■ Saved data entries

(* ===== verification/StoreWorkspaces.v ===== *)
(** * The in-memory store: workspaces, members, domains, administrators, SSO
    (src/memory/store.go, 1396-1512 and 1744-2612)

    Workspaces and memberships with their last-administrator guards,
    invitations, verified domains, instance administrators, SSO identities,
    and the erasure of a user, which touches all of them. *)
From stdpp Require Import base gmap sets list strings numbers.
From Stdlib Require Import ZArith Lia.
From S2P Require Import Prelude Bytes Uuid Types OAuthTypes AuditChain Store StoreUsers.

(** ** Workspaces *)
Definition CreateWorkspace (ctx : Context) (workspace : Workspace) (owner : Membership)
    (commit : Commit) : M Store unit :=
  check_ctx ctx;;
  s ← get;
  throw_if (has (Workspace_ID workspace) (workspaces s)) ErrConflict;;
  throw_if (negb (has (Membership_UserID owner) (users s))) ErrNotFound;;
  commit_update commit (λ s,
    s <| workspaces ::= <[Workspace_ID workspace := workspace]> |>
      <| memberships ::= <[UUID_String (Workspace_ID workspace) :=
           {[Membership_UserID owner := normalizeMembership owner]}]> |>).

Definition WorkspaceByID (ctx : Context) (workspaceID : UUID) : M Store Workspace :=
  check_ctx ctx;;
  s ← get;
  ok_or (workspaces s !! workspaceID) ErrNotFound.

Definition UpdateWorkspace (ctx : Context) (workspace : Workspace) (commit : Commit) :
    M Store unit :=
  check_ctx ctx;;
  s ← get;
  current ← ok_or (workspaces s !! Workspace_ID workspace) ErrNotFound;
  commit_update commit (λ s,
    s <| workspaces ::= <[Workspace_ID workspace :=
           workspace <| Workspace_CreatedAt := Workspace_CreatedAt current |>]> |>).

(** The loop revoking the workspace credentials of every member. *)
Definition revoke_members (workspaceID : UUID) (at_ : Z) (members : list UUID) (s : Store) : Store :=
  foldl (λ s userID, revokeUserCredentialsLocked userID workspaceID at_ s) s members.

Definition SetWorkspaceDisabled (ctx : Context) (workspaceID : UUID) (disabled : bool) (at_ : Z)
    (commit : Commit) : M Store unit :=
  check_ctx ctx;;
  s ← get;
  workspace ← ok_or (workspaces s !! workspaceID) ErrNotFound;
  commit_update commit (λ s,
    let s := s <| workspaces ::= <[workspaceID :=
               workspace <| Workspace_DisabledAt := if disabled then Some at_ else None |>
                         <| Workspace_UpdatedAt := at_ |>]> |> in
    if disabled
    then revoke_members workspaceID at_ (map_to_list (members_of s workspaceID)).*1 s
    else s).

(** ** Memberships *)
Definition Membership_ (ctx : Context) (workspaceID userID : UUID) : M Store Membership :=
  check_ctx ctx;;
  s ← get;
  membership ← ok_or (members_of s workspaceID !! userID) ErrNotFound;
  mret (normalizeMembership membership).

(** Replacing or removing this membership takes the last active administrator
    away. *)
Definition last_admin (s : Store) (workspaceID : UUID) (existing : Membership) : bool :=
  active_admin existing && bool_decide (activeWorkspaceAdminsLocked s workspaceID ≤ 1).

Definition UpsertMembership (ctx : Context) (membership : Membership) (commit : Commit) :
    M Store unit :=
  check_ctx ctx;;
  s ← get;
  let workspaceID := Membership_WorkspaceID membership in
  let userID := Membership_UserID membership in
  throw_if (negb (has workspaceID (workspaces s))) ErrNotFound;;
  throw_if (negb (has userID (users s))) ErrNotFound;;
  throw_if (match members_of s workspaceID !! userID with
            | Some existing => negb (active_admin membership) && last_admin s workspaceID existing
            | None => false
            end) ErrConflict;;
  commit_update commit (λ s,
    let membership :=
      match members_of s workspaceID !! userID with
      | Some existing => membership <| Membership_CreatedAt := Membership_CreatedAt existing |>
      | None => membership
      end in
    let s := put_membership workspaceID userID (normalizeMembership membership) s in
    if bool_decide (Membership_Status membership ≠ MembershipActive)
    then revokeUserCredentialsLocked userID workspaceID
           (AuditEvent_OccurredAt (Commit_Audit commit)) s
    else s).

Definition RemoveMembership (ctx : Context) (workspaceID userID : UUID) (at_ : Z)
    (commit : Commit) : M Store unit :=
  check_ctx ctx;;
  s ← get;
  membership ← ok_or (members_of s workspaceID !! userID) ErrNotFound;
  throw_if (last_admin s workspaceID membership) ErrConflict;;
  commit_update commit (λ s,
    revokeUserCredentialsLocked userID workspaceID at_
      (s <| memberships ::=
         <[UUID_String workspaceID := delete userID (members_of s workspaceID)]> |>)).

(** ** Invitations *)
Definition closed_invitation (i : WorkspaceInvitation) : bool :=
  not_nil (WorkspaceInvitation_AcceptedAt i) || not_nil (WorkspaceInvitation_RevokedAt i).

Definition pending_for (workspaceID : UUID) (email : string) (_ : UUID) (i : WorkspaceInvitation) :
    bool :=
  bool_decide (WorkspaceInvitation_WorkspaceID i = workspaceID) &&
  bool_decide (WorkspaceInvitation_Email i = email) && negb (closed_invitation i).

Definition CreateWorkspaceInvitation (ctx : Context) (invitation : WorkspaceInvitation)
    (commit : Commit) : M Store unit :=
  check_ctx ctx;;
  s ← get;
  throw_if (negb (has (WorkspaceInvitation_WorkspaceID invitation) (workspaces s))) ErrNotFound;;
  throw_if (has (WorkspaceInvitation_ID invitation) (invitations s)) ErrConflict;;
  throw_if (map_existsb (pending_for (WorkspaceInvitation_WorkspaceID invitation)
              (WorkspaceInvitation_Email invitation)) (invitations s)) ErrConflict;;
  commit_update commit (λ s,
    s <| invitations ::= <[WorkspaceInvitation_ID invitation := invitation]> |>).

Definition WorkspaceInvitationByID (ctx : Context) (invitationID : UUID) :
    M Store WorkspaceInvitation :=
  check_ctx ctx;;
  s ← get;
  ok_or (invitations s !! invitationID) ErrNotFound.

Definition PendingWorkspaceInvitation (ctx : Context) (workspaceID : UUID) (email : string) :
    M Store WorkspaceInvitation :=
  check_ctx ctx;;
  s ← get;
  found ← ok_or (map_find (pending_for workspaceID email) (invitations s)) ErrNotFound;
  mret found.2.

Definition accept (invitationID userID : UUID) (at_ : Z) (invitation : WorkspaceInvitation)
    (s : Store) : Store :=
  s <| invitations ::= <[invitationID :=
         invitation <| WorkspaceInvitation_AcceptedAt := Some at_ |>
                    <| WorkspaceInvitation_AcceptedUserID := userID |>]> |>.

Definition AcceptWorkspaceInvitation (ctx : Context) (invitationID userID : UUID) (at_ : Z)
    (membership : Membership) (commit : Commit) : M Store unit :=
  check_ctx ctx;;
  s ← get;
  invitation ← ok_or (invitations s !! invitationID) ErrNotFound;
  throw_if (closed_invitation invitation) ErrConflict;;
  throw_if (negb (has userID (users s))) ErrNotFound;;
  commit_update commit (λ s,
    put_membership (Membership_WorkspaceID membership) userID (normalizeMembership membership)
      (accept invitationID userID at_ invitation s)).

Definition RegisterInvitedUser (ctx : Context) (invitationID : UUID) (user : User)
    (email : EmailAddress) (password : PasswordCredential) (membership : Membership) (at_ : Z)
    (commit : Commit) : M Store unit :=
  check_ctx ctx;;
  s ← get;
  invitation ← ok_or (invitations s !! invitationID) ErrNotFound;
  throw_if (closed_invitation invitation) ErrConflict;;
  throw_if (has (User_ID user) (users s)) ErrConflict;;
  throw_if (has (EmailAddress_Address email) (emailIDs s)) ErrConflict;;
  throw_if (negb (has (Membership_WorkspaceID membership) (workspaces s))) ErrNotFound;;
  commit_update commit (λ s,
    put_membership (Membership_WorkspaceID membership) (User_ID user)
      (normalizeMembership membership)
      (accept invitationID (User_ID user) at_ invitation s
         <| users ::= <[User_ID user := user]> |>
         <| emails ::= <[EmailAddress_Address email := User_ID user]> |>
         <| emailAddresses ::= <[EmailAddress_ID email := email]> |>
         <| emailIDs ::= <[EmailAddress_Address email := EmailAddress_ID email]> |>
         <| passwords ::= <[User_ID user := password]> |>)).

Definition RevokeWorkspaceInvitation (ctx : Context) (workspaceID invitationID : UUID) (at_ : Z)
    (commit : Commit) : M Store unit :=
  check_ctx ctx;;
  s ← get;
  invitation ← ok_or (invitations s !! invitationID) ErrNotFound;
  throw_if (bool_decide (WorkspaceInvitation_WorkspaceID invitation ≠ workspaceID)) ErrNotFound;;
  throw_if (closed_invitation invitation) ErrConflict;;
  commit_update commit (λ s,
    s <| invitations ::= <[invitationID :=
           invitation <| WorkspaceInvitation_RevokedAt := Some at_ |>]> |>).

(** ** Domains *)

(** The holder of a name defends it: confirmed, or claimed recently. *)
Definition defends_name (staleBefore : Z) (holder : WorkspaceDomain) : bool :=
  not_nil (WorkspaceDomain_ConfirmedAt holder) ||
  negb (Time_Before (WorkspaceDomain_CreatedAt holder) staleBefore).

(** A stale holder is deleted before the commit is prepared. *)
Definition CreateWorkspaceDomain (ctx : Context) (domain : WorkspaceDomain) (staleBefore : Z)
    (commit : Commit) : M Store unit :=
  check_ctx ctx;;
  s ← get;
  throw_if (negb (has (WorkspaceDomain_WorkspaceID domain) (workspaces s))) ErrNotFound;;
  throw_if (has (WorkspaceDomain_ID domain) (domains s)) ErrConflict;;
  match domainNames s !! WorkspaceDomain_Domain domain with
  | Some holderID =>
      let holder := default WorkspaceDomain_zero (domains s !! holderID) in
      throw_if (defends_name staleBefore holder) ErrConflict;;
      modify (λ s, s <| domains ::= delete holderID |>)
  | None => mret tt
  end;;
  commit_update commit (λ s,
    s <| domains ::= <[WorkspaceDomain_ID domain := domain]> |>
      <| domainNames ::= <[WorkspaceDomain_Domain domain := WorkspaceDomain_ID domain]> |>).

Definition WorkspaceDomainByID (ctx : Context) (id : UUID) : M Store WorkspaceDomain :=
  check_ctx ctx;;
  s ← get;
  ok_or (domains s !! id) ErrNotFound.

Definition ConfirmedWorkspaceDomainByName (ctx : Context) (name : string) :
    M Store WorkspaceDomain :=
  check_ctx ctx;;
  s ← get;
  id ← ok_or (domainNames s !! name) ErrNotFound;
  let domain := default WorkspaceDomain_zero (domains s !! id) in
  throw_if (negb (not_nil (WorkspaceDomain_ConfirmedAt domain))) ErrNotFound;;
  mret domain.

Definition ConfirmWorkspaceDomain (ctx : Context) (id : UUID) (at_ : Z) (commit : Commit) :
    M Store unit :=
  check_ctx ctx;;
  s ← get;
  domain ← ok_or (domains s !! id) ErrNotFound;
  throw_if (not_nil (WorkspaceDomain_ConfirmedAt domain)) ErrConflict;;
  commit_update commit (λ s,
    s <| domains ::= <[id := domain <| WorkspaceDomain_ConfirmedAt := Some at_ |>
                                    <| WorkspaceDomain_UpdatedAt := at_ |>]> |>).

Definition UpdateWorkspaceDomainPolicy (ctx : Context) (id : UUID)
    (policy : WorkspaceDomainPolicyInput) (at_ : Z) (commit : Commit) : M Store unit :=
  check_ctx ctx;;
  s ← get;
  domain ← ok_or (domains s !! id) ErrNotFound;
  throw_if (negb (not_nil (WorkspaceDomain_ConfirmedAt domain))) ErrConflict;;
  commit_update commit (λ s,
    s <| domains ::= <[id :=
      domain <| WorkspaceDomain_AutoJoin := WorkspaceDomainPolicyInput_AutoJoin policy |>
             <| WorkspaceDomain_AutoJoinRole := WorkspaceDomainPolicyInput_AutoJoinRole policy |>
             <| WorkspaceDomain_SSOProviderConfigurationID :=
                  WorkspaceDomainPolicyInput_SSOProviderConfigurationID policy |>
             <| WorkspaceDomain_EnforceSSO := WorkspaceDomainPolicyInput_EnforceSSO policy |>
             <| WorkspaceDomain_UpdatedAt := at_ |>]> |>).

Definition DeleteWorkspaceDomain (ctx : Context) (id : UUID) (commit : Commit) : M Store unit :=
  check_ctx ctx;;
  s ← get;
  domain ← ok_or (domains s !! id) ErrNotFound;
  commit_update commit (λ s,
    s <| domainNames ::= delete (WorkspaceDomain_Domain domain) |>
      <| domains ::= delete id |>).

(** ** Instance administrators *)
Definition InstanceAdministrator_ (ctx : Context) (userID : UUID) : M Store InstanceAdministrator :=
  check_ctx ctx;;
  s ← get;
  ok_or (admins s !! userID) ErrNotFound.

Definition is_root (a : InstanceAdministrator) : bool :=
  bool_decide (InstanceAdministrator_Role a = InstanceRoleRoot).

(** The number of root administrators, whether their accounts are enabled or
    not. *)
Definition root_count (s : Store) : nat := map_countb (λ _, is_root) (admins s).

Definition SetInstanceRole (ctx : Context) (admin : InstanceAdministrator) (commit : Commit) :
    M Store unit :=
  check_ctx ctx;;
  s ← get;
  let userID := InstanceAdministrator_UserID admin in
  throw_if (negb (has userID (users s))) ErrNotFound;;
  throw_if (match admins s !! userID with
            | Some existing =>
                is_root existing && negb (is_root admin) && bool_decide (root_count s ≤ 1)
            | None => false
            end) ErrConflict;;
  commit_update commit (λ s,
    s <| admins ::= <[userID :=
           match admins s !! userID with
           | Some existing => admin <| InstanceAdministrator_CreatedAt :=
                                InstanceAdministrator_CreatedAt existing |>
           | None => admin
           end]> |>).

■ Task statement
Please make an exact copy of the lines above from the line with "Definition RevokeWorkspaceInvitation (ctx" through the line with "(** ** Domains *)", both ends included.

■ Task solution
Definition RevokeWorkspaceInvitation (ctx : Context) (workspaceID invitationID : UUID) (at_ : Z)
    (commit : Commit) : M Store unit :=
  check_ctx ctx;;
  s ← get;
  invitation ← ok_or (invitations s !! invitationID) ErrNotFound;
  throw_if (bool_decide (WorkspaceInvitation_WorkspaceID invitation ≠ workspaceID)) ErrNotFound;;
  throw_if (closed_invitation invitation) ErrConflict;;
  commit_update commit (λ s,
    s <| invitations ::= <[invitationID :=
           invitation <| WorkspaceInvitation_RevokedAt := Some at_ |>]> |>).

(** ** Domains *)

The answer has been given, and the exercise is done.